----- Dataset -----

(** A field as [split] yields it: not empty and free of whitespace. *)
Definition is_token (s : string) : bool :=
  match s with
  | EmptyString => false
  | _ => no_space s
  end.

(** Occurrence of a character in a string. *)
Fixpoint has_char (c : ascii) (s : string) : bool :=
  match s with
  | EmptyString => false
  | String d s' => Ascii.eqb c d || has_char c s'
  end.

(** A string of whitespace only. *)
Fixpoint all_space (s : string) : bool :=
  match s with
  | EmptyString => true
  | String c s' => Py.is_space c && all_space s'
  end.

(** A string of decimal digits only. *)
Fixpoint all_digits (s : string) : bool :=
  match s with
  | EmptyString => true
  | String c s' => Py.is_digit c && all_digits s'
  end.

(** What the key needs of a coordinate: no colon, a minus sign at the
    front only, and a last character that is no minus sign. *)
Definition coordinate_shape (l : list ascii) : Prop :=
  ~ In ":"%char l /\
  (forall pre post, l = (pre ++ "-"%char :: post)%list -> pre = []) /\
  (exists pre d, l = (pre ++ [d])%list /\ d <> "-"%char).

(** ** Lines used as examples *)

Definition line_a : string := "chr1  100  200  +  GT/AG  0  3  1  10".
Definition line_b : string := "chr1  100  200  +  GT/AG  0  4  2  12".
Definition line_eight : string := "chr1 100 200 + GT/AG 0 3 1".
Definition line_ten : string := "chr1 100 200 + GT/AG 0 3 1 10 extra".
Definition line_nine : string := "chr1 100 200 + GT/AG 0 3 1 10".
Definition line_padded : string := "chr1 0100 200 + GT/AG 0 4 2 12".

(** ** Lemmas on the accumulator *)

Section Accumulator.

Lemma lookup_update (k k' : string) (f : junction -> junction)
  (acc : JunctionHash) :
  lookup k' (update k f acc) =
  if String.eqb k' k then option_map f (lookup k acc) else lookup k' acc.
Proof.
  induction acc as [|[a v] acc IH]; simpl.
  - now destruct (String.eqb k' k).
  - destruct (String.eqb k a) eqn:Hka; simpl.
    + apply String.eqb_eq in Hka; subst a.
      now destruct (String.eqb k' k).
    + destruct (String.eqb k' a) eqn:Hk'a.
      * apply String.eqb_eq in Hk'a; subst a.
        destruct (String.eqb k' k) eqn:E; trivial.
        apply String.eqb_eq in E; subst k'.
        rewrite String.eqb_refl in Hka; discriminate.
      * exact IH.
Qed.

Lemma lookup_insert_new (k k' : string) (v : junction) (acc : JunctionHash) :
  lookup k' (insert_new k v acc) =
  match lookup k' acc with
  | Some x => Some x
  | None => if String.eqb k' k then Some v else None
  end.
Proof.
  unfold insert_new.
  induction acc as [|[a w] acc IH]; simpl.
  - reflexivity.
  - now destruct (String.eqb k' a).
Qed.

Lemma lookup_ingest (k k' : string) (v : junction) (acc : JunctionHash) :
  lookup k' (ingest k v acc) =
  if String.eqb k' k then merge_into (lookup k acc) v else lookup k' acc.
Proof.
  unfold ingest, merge_into.
  destruct (lookup k acc) as [old|] eqn:Hk.
  - rewrite lookup_update, Hk. reflexivity.
  - rewrite lookup_insert_new.
    destruct (String.eqb k' k) eqn:E.
    + apply String.eqb_eq in E; subst k'. now rewrite Hk.
    + now destruct (lookup k' acc).
Qed.
(** C10: [groupTimelineByDate] keeps content and order.  The groups together
    hold the input items, each as often as the input does; the items of the
    group with key [k] are, in input order, the input items whose [date_iso]
    is [k], or is empty if [k] is ["Unbekannt"]; no key occurs twice; and an
    item of the group with key [k] has a [date_iso] that is not empty and
    equal to [k], or an empty [date_iso] with [k] being ["Unbekannt"]. *)
Theorem groupTimelineByDate_spec (items : list ref) :
  concat (groupTimelineByDate heap items).*2 ≡ₚ items ∧
  (∀ k g, (k, g) ∈ groupTimelineByDate heap items →
     g = filter (λ item,
                   (if String.eqb (TimelineItem.date_iso (heap item)) ""
                    then "Unbekannt" else TimelineItem.date_iso (heap item)) = k)
           items) ∧
  NoDup (groupTimelineByDate heap items).*1 ∧
  (∀ k g item, (k, g) ∈ groupTimelineByDate heap items → item ∈ g →
     (TimelineItem.date_iso (heap item) ≠ "" ∧ TimelineItem.date_iso (heap item) = k) ∨
     (TimelineItem.date_iso (heap item) = "" ∧ k = "Unbekannt")) ∧
  (∀ item, item ∈ items → TimelineItem.date_iso (heap item) = "" →
     ∃ g, ("Unbekannt", g) ∈ groupTimelineByDate heap items ∧ item ∈ g).
Proof.
  assert (grouped heap items (groupTimelineByDate heap items))
    as (Hnodup & Hperm & Hgroups & Hkeys).
  { apply (grouped_fold items [] []). split_and!; try done.
    - constructor.
    - intros k g Hin. by apply elem_of_nil in Hin.
    - intros item Hin. by apply elem_of_nil in Hin. }
  split_and!; [done|exact Hgroups|done| |].
  - intros k g item Hin Hitem. rewrite (Hgroups k g Hin) in Hitem.
    apply list_elem_of_filter in Hitem as [<- _]. unfold groupKey, or_else.
    destruct (String.eqb_spec (TimelineItem.date_iso (heap item)) ""); auto.
  - intros item Hitem Hempty.
    pose proof (Hkeys item Hitem) as Hkey.
    apply list_elem_of_fmap in Hkey as ([k g] & Hk & Hentry). simpl in Hk.
    assert (k = "Unbekannt") as ->.
    { rewrite <- Hk. unfold groupKey, or_else. by rewrite Hempty. }
    exists g. split; [done|]. rewrite (Hgroups _ g Hentry).
    apply list_elem_of_filter. split; [|done].
    unfold groupKey, or_else. by rewrite Hempty.
Qed.
(** The contract on one key of a transfer: unless its index array is empty,
    the key has an entry in both dictionaries, its two sets exist in the two
    stores, and its index arrays have equal lengths and address existing
    elements. *)
Definition key_well_formed (self : DefaultTransfer.t) (ipd opd : list ndarray)
    (key : Z * Z) : Prop :=
  exists ip_inds,
    dict_getitem (DefaultTransfer._ip_inds self) key = inr ip_inds /\
    (ip_inds = [] \/
     exists op_inds ip_arr op_arr,
       dict_getitem (DefaultTransfer._op_inds self) key = inr op_inds /\
       list_getitem ipd (fst key) = inr ip_arr /\
       list_getitem opd (snd key) = inr op_arr /\
       length ip_inds = length op_inds /\
       Forall (in_range (len ip_arr)) ip_inds /\
       Forall (in_range (len op_arr)) op_inds).

(** No cell is both read and written by the transfer. *)
Definition apart (ms : list (nat * nat)) : Prop :=
  forall i o, In i (map fst ms) -> In o (map snd ms) -> i <> o.

Definition apartb (ms : list (nat * nat)) : bool :=
  forallb (fun i => negb (existsb (Nat.eqb i) (map snd ms))) (map fst ms).

(** The sum of the input-store values that the correspondence sends to the
    output cell [c]. *)
Definition contributions (ms : list (nat * nat)) (m : memory) (c : nat) : R :=
  sum_list (map (fun io => m (fst io)) (filter (fun io => snd io =? c) ms)).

-----

-- Exercise aim --
Find and copy each line in the material above where the string "that" occurs.

-- Result of this task --
    front only, and a last character that is no minus sign. *)
    item of the group with key [k] has a [date_iso] that is not empty and
(** The sum of the input-store values that the correspondence sends to the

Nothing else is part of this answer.